Exercise:
For the listing below, show each line that includes the string "WakeX".

The input:
"""
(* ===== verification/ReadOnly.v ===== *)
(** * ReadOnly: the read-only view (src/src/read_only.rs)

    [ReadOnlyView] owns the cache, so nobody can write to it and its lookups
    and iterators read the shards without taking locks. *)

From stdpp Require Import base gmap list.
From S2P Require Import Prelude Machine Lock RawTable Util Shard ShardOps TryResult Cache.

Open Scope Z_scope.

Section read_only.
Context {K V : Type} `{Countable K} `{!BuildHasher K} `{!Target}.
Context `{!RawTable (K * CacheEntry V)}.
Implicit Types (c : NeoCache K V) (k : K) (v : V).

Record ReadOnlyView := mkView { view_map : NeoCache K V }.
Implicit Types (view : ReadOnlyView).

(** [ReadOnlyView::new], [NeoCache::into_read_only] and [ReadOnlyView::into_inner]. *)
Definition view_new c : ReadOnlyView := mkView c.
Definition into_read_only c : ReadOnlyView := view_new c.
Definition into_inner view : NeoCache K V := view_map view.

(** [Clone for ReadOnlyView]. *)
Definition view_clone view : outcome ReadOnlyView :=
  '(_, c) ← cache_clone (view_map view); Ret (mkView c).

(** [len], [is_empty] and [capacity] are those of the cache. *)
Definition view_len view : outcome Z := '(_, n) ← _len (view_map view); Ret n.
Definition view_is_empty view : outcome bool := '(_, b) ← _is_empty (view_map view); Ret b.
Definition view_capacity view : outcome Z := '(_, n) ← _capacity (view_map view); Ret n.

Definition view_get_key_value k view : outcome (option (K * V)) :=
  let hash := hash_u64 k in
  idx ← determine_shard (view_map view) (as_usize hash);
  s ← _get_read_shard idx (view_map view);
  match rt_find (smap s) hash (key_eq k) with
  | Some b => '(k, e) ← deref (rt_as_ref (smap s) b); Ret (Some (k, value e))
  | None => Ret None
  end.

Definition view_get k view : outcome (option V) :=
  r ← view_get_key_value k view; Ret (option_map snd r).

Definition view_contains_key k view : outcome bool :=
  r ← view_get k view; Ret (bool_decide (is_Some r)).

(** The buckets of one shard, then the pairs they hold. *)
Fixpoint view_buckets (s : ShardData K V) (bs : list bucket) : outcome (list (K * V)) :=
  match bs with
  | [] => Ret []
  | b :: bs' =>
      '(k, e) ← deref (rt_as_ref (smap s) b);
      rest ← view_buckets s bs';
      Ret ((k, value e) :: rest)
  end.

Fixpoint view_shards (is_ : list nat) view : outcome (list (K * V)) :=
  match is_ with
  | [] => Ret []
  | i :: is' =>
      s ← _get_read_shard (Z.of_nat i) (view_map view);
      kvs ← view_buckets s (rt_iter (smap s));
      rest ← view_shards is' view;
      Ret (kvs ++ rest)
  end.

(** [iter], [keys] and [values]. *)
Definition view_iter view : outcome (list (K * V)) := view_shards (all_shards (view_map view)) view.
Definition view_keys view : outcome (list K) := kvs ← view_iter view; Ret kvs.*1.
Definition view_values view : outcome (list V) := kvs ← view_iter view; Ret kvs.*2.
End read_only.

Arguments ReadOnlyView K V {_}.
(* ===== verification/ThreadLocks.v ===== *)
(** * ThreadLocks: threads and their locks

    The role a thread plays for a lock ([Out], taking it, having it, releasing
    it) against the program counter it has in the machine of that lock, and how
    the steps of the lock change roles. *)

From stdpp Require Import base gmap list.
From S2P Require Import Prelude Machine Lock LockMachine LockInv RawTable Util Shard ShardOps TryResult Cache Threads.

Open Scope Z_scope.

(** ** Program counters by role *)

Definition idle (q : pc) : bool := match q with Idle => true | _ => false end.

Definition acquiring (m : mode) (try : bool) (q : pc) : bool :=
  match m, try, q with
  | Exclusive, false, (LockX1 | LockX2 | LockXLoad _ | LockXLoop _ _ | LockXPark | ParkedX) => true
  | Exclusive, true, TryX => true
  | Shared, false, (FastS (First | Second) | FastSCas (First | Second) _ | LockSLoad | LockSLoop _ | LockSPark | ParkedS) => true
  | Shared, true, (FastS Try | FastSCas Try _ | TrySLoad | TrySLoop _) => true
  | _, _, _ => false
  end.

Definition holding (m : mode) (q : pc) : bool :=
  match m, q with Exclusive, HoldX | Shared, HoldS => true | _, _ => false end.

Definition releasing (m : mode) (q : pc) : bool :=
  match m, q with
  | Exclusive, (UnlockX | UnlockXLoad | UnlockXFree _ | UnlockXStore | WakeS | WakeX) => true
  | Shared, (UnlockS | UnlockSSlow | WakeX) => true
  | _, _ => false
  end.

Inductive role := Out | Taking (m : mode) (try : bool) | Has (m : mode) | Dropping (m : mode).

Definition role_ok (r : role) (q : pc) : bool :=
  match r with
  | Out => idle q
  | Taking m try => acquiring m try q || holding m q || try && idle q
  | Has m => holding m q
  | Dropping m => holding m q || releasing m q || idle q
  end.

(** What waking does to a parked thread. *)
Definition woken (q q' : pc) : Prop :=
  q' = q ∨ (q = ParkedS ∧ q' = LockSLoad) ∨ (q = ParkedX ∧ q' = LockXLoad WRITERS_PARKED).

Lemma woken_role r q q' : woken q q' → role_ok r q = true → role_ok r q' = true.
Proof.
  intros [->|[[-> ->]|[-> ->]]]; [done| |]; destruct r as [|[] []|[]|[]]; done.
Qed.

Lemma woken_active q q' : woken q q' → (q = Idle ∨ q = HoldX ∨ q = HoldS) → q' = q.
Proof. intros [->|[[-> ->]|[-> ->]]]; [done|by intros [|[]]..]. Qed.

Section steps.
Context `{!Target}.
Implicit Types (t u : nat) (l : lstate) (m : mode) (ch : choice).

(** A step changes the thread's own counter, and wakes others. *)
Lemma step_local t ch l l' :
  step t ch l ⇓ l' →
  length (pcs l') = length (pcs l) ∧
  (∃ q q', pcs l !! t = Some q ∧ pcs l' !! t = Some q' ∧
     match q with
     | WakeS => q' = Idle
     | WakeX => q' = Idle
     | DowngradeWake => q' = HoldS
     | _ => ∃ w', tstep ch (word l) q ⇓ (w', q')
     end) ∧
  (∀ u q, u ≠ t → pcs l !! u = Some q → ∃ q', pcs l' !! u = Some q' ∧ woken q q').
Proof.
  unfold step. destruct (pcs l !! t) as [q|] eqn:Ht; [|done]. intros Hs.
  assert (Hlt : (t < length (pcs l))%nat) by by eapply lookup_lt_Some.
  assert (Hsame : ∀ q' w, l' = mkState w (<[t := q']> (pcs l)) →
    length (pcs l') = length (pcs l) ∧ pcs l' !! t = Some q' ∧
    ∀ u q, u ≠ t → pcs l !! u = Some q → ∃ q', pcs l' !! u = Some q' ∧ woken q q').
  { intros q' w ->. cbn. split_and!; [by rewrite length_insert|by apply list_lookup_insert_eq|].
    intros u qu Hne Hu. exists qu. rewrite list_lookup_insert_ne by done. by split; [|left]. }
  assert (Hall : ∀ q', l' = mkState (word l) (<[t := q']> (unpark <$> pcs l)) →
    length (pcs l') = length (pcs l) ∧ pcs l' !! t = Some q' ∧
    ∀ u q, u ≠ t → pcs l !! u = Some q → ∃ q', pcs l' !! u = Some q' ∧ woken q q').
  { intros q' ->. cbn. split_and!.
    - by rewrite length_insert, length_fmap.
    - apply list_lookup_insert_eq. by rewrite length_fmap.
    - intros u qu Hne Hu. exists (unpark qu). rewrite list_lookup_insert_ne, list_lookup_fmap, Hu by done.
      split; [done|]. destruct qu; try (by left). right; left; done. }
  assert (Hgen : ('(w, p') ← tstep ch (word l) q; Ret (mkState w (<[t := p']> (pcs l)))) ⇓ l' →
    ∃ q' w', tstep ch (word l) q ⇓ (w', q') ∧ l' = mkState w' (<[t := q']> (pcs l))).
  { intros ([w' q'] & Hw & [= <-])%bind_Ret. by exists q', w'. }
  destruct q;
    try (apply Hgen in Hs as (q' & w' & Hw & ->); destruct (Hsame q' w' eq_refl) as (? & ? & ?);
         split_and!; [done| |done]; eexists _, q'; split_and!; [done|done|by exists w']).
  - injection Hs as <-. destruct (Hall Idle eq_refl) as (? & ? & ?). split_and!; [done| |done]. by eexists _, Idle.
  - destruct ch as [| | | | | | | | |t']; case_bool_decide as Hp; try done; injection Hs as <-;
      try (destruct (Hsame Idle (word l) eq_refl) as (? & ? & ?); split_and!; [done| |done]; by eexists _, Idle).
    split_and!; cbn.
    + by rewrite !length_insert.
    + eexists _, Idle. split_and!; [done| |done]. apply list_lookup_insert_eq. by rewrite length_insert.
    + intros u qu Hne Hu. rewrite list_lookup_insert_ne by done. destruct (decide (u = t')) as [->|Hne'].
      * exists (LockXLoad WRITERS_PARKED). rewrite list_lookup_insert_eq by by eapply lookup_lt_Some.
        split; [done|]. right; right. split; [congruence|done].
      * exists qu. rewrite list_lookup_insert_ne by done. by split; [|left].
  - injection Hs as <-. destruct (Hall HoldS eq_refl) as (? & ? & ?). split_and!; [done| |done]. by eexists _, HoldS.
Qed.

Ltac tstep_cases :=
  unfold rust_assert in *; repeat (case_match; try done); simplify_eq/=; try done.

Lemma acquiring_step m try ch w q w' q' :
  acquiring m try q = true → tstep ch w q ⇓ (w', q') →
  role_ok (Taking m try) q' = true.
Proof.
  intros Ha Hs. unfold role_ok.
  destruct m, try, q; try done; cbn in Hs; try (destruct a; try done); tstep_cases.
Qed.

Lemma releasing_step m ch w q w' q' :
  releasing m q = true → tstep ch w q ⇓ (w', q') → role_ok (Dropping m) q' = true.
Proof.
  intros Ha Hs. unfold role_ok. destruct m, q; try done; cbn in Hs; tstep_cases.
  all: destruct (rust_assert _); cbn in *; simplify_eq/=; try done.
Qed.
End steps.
"""
Finished task:
  | Exclusive, (UnlockX | UnlockXLoad | UnlockXFree _ | UnlockXStore | WakeS | WakeX) => true
  | Shared, (UnlockS | UnlockSSlow | WakeX) => true
     | WakeX => q' = Idle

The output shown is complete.